In that spirit, I would like to share with you some things that I have learned from Harrison:
5 THINGS I HAVE LEARNED FROM HAVING A CHILD WHO IS ‘DIFFERENT’
ALL PEOPLE MATTER
People are people. For some reason, society has decided that we can treat people differently based on their abilities, but let me tell you something…regardless of what label you want to slap on someone, they still have feelings. They can tell when you are being sincere vs when you are just doing a service. No one wants to be that ‘token friend’ or the mascot for your particular social circle because letting them tag along will get you the extra attention you want. Be genuine. Get to know people who are different than you. Differences can be scary, but I want to challenge you to put differences aside and see people. People matter. Every single person has something beautiful to contribute to this world.
DIFFERENCES MAKE THE WORLD A BETTER PLACE
There are people who see people with disabilities as a drain on social and economic resources, but because of our broadened circle I am now more convinced that people who we tend to label as ‘different’ or ‘less’ are actually making society more diverse, compassionate, and emotionally mature. A world in which we were all the same would be incredibly boring. When you take the time to get to know people who are different than you, I can guarantee that you will quickly realize that you have more in common than you thought. Your eyes will be opened to a different perspective, and differences will quickly become less scary.
HARRISON IS JUST A KID
Plain and simple. I remember being so afraid this time last year, wondering how we were going to be able to care for a child with different needs. I could just sit and laugh at myself now, because Harrison is a very ‘normal’ one year old (if that’s even a thing…I’m confident there is no ‘normal’ one year old). He eats, sleeps, and messes diapers just like anyone else. He loves to play, and will talk your ear off – especially if you talk back. He lets you know when he is mad or tired, and he will look at you straight-faced and continue to pull every single DVD off of the shelf even though you just scolded him for doing it thirty seconds before.

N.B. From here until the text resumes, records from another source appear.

(* ===== verification/ClusterService.v ===== *)
(** * The member list

    [ClusterService] of [src/invocation/ClusterService.ts]: the snapshot of the cluster's members, kept
    current by the member views the cluster sends, and the membership listeners that are told
    of every change. The calls made to the listeners, and the connections the service closes, are
    recorded in the order they are made; what a listener does in its callback is its own. *)

From stdpp Require Import pretty.
From S2P Require Export ConnectionRegistry.
#[local] Open Scope Z_scope.

Section ClusterService.
Context {L : Type} `{LongLib L} {B : Type}.
#[local] Abbreviation Member := (MemberImpl L).

(** ** Members *)

(** [toString] of [src/core/Address.ts]. *)
Definition address_toString (a : AddressImpl) : string := host a +:+ ":" +:+ pretty (port a).

(** [id] of [src/core/Member.ts]; the members of a snapshot have a UUID. *)
Definition member_id (m : Member) : string := address_toString (m_address m) +:+ UUID_toString (m_uuid m).

(** [members] is the map by UUID text, [memberList] the list in the order of the view. *)
Record MemberListSnapshot := mkSnapshot {
  ms_version : Z; ms_members : js_map string Member; memberList : list Member }.

(** ** Events and listeners *)

Inductive MemberEvent := ADDED | REMOVED.

Record MembershipEvent := mkMembershipEvent {
  me_member : Member; me_eventType : MemberEvent; me_members : list Member }.

(** Which callbacks a listener defines. *)
Record MembershipListener := mkListener { has_init : bool; has_memberAdded : bool; has_memberRemoved : bool }.

Inductive call := Init (members : list Member) | MemberAdded (e : MembershipEvent) | MemberRemoved (e : MembershipEvent).

(** [memberListSnapshot] is [None] while it is the object [EMPTY_SNAPSHOT]; [calls] are the calls to the
    listeners and [closed] the connections closed, in order. *)
Record ClusterService := mkCluster {
  listeners : js_map string MembershipListener;
  memberListSnapshot : option MemberListSnapshot;
  calls : list (string * call);
  closed : list nat
}.

Definition newClusterService : ClusterService := mkCluster [] None [] [].

Definition with_snapshot (s : ClusterService) (sn : option MemberListSnapshot) : ClusterService :=
  mkCluster (listeners s) sn (calls s) (closed s).

Definition record_calls (s : ClusterService) (cs : list (string * call)) : ClusterService :=
  mkCluster (listeners s) (memberListSnapshot s) (calls s ++ cs) (closed s).

Definition EMPTY_SNAPSHOT : MemberListSnapshot := mkSnapshot (-1) [] [].

Definition current_snapshot (s : ClusterService) : MemberListSnapshot := default EMPTY_SNAPSHOT (memberListSnapshot s).

Definition getMemberList (s : ClusterService) : list Member := memberList (current_snapshot s).

Definition getMember (s : ClusterService) (uuid : string) : option Member :=
  js_map_get String.eqb (ms_members (current_snapshot s)) uuid.

Definition getMembers (selector : option (Member -> bool)) (s : ClusterService) : list Member :=
  match selector with
  | None => getMemberList s
  | Some f => filter (fun m => f m = true) (getMemberList s)
  end.

Definition getSize (s : ClusterService) : Z := Z.of_nat (length (ms_members (current_snapshot s))).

LIFE, NOT DOWN SYNDROME, IS HARD
Regardless of who you are, where you live, or your socioeconomic status – life is hard. The unexpected will happen. Period. All of my kids have thrown me plenty of curve balls. No one is entitled to a life free of challenges, so clinging to this dream of your perfect world will do nothing other than set you up for extreme disappointment. I have vivid memories of sitting in the NICU wondering why this happened to us, throwing myself a pity party because this wasn’t the life I had planned for myself…if I could go back to those moments, I would tell myself to just sit back and let God work. Turns out that a lot of the harder moments we have had in this past year have had little or nothing to do with Down syndrome. If anything, Down syndrome has been the blessing in disguise that has kept us afloat when I was sure we were sinking.
WE ARE NOT IN CONTROL
We had so many plans, so many visions of what our life would look like in 5, 10, 20, 50 years. Careers, kids, college funds, grand kids, retirement funds, the whole shebang. In one moment, gazing into Harrison’s almond-shaped eyes, most of those plans evaporated or changed drastically, and can I tell you something? I wouldn’t have it any other way. God has reminded us over and over again that he is in control of our lives, and that the story he’s writing is so much more beautiful than anything we could dream up on our own. As difficult as it is sometimes, I’m learning not to worry about what the future looks like. Life will be what it is. I am just doing the best with what I have in the moment, and trying to sit back and enjoy the ride.